- [What you have to do]: Give again the entries below exactly, beginning at the first line and ending at the line with "party: classes [KubeClient]".

- [Supplied data]:
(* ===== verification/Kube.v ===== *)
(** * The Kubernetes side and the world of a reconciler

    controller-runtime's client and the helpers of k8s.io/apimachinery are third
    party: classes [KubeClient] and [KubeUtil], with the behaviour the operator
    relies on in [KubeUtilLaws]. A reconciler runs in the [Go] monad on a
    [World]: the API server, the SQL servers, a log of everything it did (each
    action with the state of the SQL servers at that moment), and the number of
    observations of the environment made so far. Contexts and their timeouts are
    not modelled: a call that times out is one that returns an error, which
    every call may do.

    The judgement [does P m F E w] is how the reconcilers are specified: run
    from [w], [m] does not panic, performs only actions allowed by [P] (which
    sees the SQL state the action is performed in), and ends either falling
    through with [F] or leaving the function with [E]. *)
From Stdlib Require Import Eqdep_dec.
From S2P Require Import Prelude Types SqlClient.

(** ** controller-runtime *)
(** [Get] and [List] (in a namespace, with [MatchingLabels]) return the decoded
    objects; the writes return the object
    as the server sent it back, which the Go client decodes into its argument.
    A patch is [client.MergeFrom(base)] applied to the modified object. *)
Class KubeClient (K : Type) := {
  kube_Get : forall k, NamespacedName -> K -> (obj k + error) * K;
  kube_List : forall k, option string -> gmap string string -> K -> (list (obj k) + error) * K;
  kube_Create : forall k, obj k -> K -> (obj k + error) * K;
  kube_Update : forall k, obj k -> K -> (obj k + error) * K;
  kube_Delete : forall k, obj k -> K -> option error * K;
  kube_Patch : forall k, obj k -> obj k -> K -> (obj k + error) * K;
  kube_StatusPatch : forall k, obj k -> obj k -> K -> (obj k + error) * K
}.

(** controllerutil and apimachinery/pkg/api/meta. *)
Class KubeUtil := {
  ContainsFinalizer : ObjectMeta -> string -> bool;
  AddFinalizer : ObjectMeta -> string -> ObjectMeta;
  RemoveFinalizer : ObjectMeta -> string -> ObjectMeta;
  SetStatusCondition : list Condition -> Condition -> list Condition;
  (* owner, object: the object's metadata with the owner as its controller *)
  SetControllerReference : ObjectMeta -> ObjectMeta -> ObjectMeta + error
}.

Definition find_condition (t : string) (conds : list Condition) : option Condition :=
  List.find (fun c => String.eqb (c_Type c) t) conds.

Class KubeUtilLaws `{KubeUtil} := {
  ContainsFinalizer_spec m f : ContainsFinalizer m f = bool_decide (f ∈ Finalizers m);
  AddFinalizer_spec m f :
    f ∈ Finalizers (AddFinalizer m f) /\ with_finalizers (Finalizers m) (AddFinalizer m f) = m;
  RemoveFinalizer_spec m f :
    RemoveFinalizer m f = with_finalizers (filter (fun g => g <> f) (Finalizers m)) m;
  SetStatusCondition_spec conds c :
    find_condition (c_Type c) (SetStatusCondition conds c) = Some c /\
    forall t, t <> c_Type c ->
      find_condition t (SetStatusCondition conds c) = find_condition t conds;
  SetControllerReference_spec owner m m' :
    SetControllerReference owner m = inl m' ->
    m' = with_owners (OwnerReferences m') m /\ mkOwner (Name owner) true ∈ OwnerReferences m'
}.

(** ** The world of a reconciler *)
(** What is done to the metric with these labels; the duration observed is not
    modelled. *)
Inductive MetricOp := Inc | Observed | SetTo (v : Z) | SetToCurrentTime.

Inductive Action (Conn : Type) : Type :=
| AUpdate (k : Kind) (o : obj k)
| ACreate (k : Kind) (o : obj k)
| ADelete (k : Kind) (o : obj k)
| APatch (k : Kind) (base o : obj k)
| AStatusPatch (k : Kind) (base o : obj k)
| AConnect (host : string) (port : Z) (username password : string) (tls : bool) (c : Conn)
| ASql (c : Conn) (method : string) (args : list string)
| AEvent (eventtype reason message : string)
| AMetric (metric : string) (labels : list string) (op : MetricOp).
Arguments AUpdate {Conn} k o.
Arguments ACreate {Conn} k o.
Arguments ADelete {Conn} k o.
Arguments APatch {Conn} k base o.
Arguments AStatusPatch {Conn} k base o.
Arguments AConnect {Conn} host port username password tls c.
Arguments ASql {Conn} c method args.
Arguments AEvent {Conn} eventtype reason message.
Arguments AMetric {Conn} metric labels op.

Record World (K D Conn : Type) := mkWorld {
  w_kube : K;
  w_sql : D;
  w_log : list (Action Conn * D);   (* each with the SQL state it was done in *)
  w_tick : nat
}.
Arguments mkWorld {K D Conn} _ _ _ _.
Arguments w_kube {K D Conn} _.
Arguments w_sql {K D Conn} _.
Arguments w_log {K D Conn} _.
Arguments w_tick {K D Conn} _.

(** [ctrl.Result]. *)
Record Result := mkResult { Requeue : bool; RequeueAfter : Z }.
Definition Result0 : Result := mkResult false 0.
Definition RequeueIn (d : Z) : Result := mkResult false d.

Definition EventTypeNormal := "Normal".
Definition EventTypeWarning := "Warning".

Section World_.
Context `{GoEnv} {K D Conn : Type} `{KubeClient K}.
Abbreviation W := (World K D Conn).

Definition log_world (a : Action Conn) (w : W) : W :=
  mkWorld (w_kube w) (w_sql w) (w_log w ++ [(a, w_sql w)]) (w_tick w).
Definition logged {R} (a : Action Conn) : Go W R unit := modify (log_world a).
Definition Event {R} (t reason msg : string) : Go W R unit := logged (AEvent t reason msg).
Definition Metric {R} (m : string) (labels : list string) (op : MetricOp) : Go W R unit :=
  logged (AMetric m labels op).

- [Solution to this exercise]:
(* ===== verification/Kube.v ===== *)
(** * The Kubernetes side and the world of a reconciler

    controller-runtime's client and the helpers of k8s.io/apimachinery are third
    party: classes [KubeClient] and [KubeUtil], with the behaviour the operator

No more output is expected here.